- Listed records:
+ + + +

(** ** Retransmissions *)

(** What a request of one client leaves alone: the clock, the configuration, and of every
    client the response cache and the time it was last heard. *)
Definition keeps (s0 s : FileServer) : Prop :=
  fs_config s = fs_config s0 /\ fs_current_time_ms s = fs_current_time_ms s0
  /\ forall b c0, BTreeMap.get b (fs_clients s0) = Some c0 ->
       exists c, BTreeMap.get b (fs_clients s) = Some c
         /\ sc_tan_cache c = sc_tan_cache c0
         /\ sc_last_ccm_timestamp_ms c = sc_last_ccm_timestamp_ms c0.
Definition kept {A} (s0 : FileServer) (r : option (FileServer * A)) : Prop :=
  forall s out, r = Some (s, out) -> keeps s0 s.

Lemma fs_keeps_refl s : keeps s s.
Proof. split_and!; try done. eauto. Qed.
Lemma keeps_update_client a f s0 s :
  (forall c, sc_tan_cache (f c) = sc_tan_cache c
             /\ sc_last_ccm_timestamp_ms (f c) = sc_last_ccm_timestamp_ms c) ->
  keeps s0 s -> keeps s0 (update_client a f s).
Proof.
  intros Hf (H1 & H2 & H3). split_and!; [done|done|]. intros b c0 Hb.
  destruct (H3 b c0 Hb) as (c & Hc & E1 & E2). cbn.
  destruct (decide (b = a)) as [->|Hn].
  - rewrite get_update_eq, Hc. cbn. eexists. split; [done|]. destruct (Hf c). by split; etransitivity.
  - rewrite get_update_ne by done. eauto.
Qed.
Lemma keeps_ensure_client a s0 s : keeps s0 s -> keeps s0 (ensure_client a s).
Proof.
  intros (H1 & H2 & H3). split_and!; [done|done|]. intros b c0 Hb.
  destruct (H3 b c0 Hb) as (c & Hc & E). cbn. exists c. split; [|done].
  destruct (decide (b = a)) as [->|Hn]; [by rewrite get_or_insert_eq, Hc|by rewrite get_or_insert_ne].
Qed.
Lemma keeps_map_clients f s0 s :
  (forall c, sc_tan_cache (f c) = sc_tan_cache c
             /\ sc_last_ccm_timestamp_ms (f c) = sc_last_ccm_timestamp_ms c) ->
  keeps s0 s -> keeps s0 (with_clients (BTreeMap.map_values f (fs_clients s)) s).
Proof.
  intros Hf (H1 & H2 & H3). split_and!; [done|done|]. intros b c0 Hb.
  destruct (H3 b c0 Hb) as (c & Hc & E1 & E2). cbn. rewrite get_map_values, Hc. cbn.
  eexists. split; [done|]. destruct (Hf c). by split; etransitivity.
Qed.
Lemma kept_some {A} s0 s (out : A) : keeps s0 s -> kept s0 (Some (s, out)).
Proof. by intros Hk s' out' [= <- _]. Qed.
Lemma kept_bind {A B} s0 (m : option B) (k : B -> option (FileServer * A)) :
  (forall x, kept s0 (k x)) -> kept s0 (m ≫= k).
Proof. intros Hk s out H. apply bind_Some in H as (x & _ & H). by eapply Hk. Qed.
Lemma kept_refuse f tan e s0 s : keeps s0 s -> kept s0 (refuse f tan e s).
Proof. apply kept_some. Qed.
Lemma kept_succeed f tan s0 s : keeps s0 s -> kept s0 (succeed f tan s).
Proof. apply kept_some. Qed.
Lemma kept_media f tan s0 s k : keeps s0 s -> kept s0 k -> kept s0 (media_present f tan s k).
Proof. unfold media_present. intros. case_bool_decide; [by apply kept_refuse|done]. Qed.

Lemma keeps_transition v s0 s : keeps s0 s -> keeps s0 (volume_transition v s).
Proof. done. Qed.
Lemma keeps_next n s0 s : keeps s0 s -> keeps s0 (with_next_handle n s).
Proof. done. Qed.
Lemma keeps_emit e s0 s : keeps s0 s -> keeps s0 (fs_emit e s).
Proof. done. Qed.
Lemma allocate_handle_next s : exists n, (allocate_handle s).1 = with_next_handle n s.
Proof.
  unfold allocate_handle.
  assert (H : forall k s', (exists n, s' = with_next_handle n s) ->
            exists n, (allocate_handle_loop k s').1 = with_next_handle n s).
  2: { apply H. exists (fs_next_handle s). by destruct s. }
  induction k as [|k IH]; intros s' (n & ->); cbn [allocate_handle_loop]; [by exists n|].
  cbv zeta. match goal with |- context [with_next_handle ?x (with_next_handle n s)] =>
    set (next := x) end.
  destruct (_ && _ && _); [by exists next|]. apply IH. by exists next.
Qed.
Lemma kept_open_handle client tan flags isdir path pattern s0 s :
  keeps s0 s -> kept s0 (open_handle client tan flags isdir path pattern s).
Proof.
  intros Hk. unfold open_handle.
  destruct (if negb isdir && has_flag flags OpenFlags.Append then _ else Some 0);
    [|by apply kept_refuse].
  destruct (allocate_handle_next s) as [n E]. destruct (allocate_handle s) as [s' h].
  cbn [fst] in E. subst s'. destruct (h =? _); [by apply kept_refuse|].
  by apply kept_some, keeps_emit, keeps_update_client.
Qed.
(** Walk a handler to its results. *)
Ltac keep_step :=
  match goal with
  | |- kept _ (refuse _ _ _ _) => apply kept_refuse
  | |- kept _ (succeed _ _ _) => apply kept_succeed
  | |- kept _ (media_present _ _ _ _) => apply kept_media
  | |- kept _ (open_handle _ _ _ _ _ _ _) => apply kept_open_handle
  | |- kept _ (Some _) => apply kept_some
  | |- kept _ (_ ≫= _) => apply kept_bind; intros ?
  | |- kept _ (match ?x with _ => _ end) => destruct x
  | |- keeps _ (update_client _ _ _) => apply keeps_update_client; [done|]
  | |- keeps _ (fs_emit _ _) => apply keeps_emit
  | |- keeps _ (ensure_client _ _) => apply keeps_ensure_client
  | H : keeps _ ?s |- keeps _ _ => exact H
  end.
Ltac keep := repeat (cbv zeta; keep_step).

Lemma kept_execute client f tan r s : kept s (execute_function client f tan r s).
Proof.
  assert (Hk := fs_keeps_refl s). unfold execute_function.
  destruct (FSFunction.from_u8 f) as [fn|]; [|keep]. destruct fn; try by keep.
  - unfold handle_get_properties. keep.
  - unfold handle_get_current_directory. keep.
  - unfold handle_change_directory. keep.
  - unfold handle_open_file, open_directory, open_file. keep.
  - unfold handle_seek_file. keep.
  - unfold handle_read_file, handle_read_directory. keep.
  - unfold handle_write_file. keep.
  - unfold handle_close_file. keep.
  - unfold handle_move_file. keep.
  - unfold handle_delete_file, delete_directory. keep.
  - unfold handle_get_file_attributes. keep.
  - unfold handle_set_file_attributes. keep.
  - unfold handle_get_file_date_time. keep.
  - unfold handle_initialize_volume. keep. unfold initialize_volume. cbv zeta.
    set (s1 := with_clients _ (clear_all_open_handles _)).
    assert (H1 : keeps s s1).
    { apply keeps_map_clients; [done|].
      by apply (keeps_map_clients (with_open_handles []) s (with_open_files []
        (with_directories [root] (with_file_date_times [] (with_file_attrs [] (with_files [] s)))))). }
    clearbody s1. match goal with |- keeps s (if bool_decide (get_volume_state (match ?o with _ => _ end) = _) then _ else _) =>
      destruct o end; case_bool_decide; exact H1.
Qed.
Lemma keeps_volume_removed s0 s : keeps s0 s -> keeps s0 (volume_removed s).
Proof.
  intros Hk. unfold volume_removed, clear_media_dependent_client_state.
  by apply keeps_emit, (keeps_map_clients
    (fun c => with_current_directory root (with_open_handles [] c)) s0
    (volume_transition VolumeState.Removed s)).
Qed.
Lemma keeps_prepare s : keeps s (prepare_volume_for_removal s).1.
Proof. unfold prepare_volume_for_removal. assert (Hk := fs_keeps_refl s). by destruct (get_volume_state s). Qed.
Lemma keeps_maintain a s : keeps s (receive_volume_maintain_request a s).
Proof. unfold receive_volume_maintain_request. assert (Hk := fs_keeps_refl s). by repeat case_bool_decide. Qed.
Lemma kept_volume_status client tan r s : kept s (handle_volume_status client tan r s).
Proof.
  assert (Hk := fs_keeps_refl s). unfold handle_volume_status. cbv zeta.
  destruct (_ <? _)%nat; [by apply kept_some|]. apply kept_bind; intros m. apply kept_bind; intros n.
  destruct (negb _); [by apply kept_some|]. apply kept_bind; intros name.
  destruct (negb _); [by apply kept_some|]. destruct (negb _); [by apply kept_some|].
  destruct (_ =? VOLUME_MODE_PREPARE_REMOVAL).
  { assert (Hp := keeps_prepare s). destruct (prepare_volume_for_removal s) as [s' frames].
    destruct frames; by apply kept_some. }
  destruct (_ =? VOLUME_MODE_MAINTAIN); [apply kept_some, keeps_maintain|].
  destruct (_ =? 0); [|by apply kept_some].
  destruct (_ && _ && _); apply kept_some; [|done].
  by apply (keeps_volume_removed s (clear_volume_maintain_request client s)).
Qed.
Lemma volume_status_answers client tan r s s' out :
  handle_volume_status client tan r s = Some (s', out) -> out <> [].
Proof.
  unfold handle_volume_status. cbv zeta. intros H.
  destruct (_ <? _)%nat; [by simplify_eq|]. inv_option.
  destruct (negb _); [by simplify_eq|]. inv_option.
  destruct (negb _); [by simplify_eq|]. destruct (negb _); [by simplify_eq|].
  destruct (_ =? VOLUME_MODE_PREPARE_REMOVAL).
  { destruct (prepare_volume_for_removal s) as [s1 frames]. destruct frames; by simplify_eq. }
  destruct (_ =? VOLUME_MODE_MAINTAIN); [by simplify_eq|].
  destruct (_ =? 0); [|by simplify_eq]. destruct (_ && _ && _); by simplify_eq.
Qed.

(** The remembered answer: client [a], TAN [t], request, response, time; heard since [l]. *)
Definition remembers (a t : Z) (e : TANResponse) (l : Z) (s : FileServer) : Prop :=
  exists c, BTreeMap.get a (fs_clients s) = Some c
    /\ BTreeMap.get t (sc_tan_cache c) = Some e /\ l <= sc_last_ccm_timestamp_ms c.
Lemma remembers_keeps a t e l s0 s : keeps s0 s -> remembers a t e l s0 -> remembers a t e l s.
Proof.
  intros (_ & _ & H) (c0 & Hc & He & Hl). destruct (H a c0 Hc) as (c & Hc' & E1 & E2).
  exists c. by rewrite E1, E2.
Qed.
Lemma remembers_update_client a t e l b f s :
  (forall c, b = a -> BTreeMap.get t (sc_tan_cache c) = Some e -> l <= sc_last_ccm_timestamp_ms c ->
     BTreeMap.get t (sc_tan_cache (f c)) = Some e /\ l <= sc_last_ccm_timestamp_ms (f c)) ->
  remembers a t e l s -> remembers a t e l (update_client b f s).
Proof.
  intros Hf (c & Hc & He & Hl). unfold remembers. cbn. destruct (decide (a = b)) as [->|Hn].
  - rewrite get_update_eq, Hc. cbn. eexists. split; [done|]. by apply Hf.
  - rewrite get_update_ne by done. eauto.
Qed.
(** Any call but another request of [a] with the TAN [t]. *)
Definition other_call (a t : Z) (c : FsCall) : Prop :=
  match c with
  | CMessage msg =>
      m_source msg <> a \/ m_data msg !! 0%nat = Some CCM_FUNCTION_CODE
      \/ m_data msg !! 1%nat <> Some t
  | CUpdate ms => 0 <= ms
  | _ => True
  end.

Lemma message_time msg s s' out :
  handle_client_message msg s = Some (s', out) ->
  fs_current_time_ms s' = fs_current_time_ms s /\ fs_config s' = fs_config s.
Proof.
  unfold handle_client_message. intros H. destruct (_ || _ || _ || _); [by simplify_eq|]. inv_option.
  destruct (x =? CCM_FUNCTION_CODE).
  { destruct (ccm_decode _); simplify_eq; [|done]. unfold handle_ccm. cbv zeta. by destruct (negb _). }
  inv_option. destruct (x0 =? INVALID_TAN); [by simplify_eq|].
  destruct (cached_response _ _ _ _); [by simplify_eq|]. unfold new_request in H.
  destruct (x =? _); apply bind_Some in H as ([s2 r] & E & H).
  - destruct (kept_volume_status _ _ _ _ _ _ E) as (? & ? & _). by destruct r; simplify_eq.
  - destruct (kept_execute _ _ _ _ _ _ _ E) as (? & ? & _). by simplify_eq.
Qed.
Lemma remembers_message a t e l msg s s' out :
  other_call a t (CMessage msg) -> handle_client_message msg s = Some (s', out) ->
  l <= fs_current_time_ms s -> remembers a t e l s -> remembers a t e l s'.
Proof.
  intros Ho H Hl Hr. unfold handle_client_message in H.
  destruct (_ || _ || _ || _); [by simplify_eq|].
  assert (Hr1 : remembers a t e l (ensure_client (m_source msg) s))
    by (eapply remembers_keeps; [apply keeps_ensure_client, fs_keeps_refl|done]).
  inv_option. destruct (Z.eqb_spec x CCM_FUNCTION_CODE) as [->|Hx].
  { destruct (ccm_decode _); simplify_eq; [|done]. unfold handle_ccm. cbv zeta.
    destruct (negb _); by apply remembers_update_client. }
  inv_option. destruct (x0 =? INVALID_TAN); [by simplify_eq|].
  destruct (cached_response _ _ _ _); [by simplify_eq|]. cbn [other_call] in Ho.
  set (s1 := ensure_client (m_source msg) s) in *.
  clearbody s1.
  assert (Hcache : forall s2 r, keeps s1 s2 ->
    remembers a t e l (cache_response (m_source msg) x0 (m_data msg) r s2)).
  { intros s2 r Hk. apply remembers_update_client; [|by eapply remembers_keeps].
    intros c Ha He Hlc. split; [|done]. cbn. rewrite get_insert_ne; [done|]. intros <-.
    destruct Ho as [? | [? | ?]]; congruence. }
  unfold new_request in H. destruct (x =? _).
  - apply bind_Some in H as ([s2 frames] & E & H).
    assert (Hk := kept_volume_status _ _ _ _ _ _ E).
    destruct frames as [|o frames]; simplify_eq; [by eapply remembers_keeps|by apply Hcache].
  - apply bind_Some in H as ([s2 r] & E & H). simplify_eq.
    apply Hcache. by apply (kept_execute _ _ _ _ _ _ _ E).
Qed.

+ + + +

- What is being asked: The expected result is a copy of each line in the records where "clearbody" appears.

- Finished task:
    clearbody s1. match goal with |- keeps s (if bool_decide (get_volume_state (match ?o with _ => _ end) = _) then _ else _) =>
  clearbody s1.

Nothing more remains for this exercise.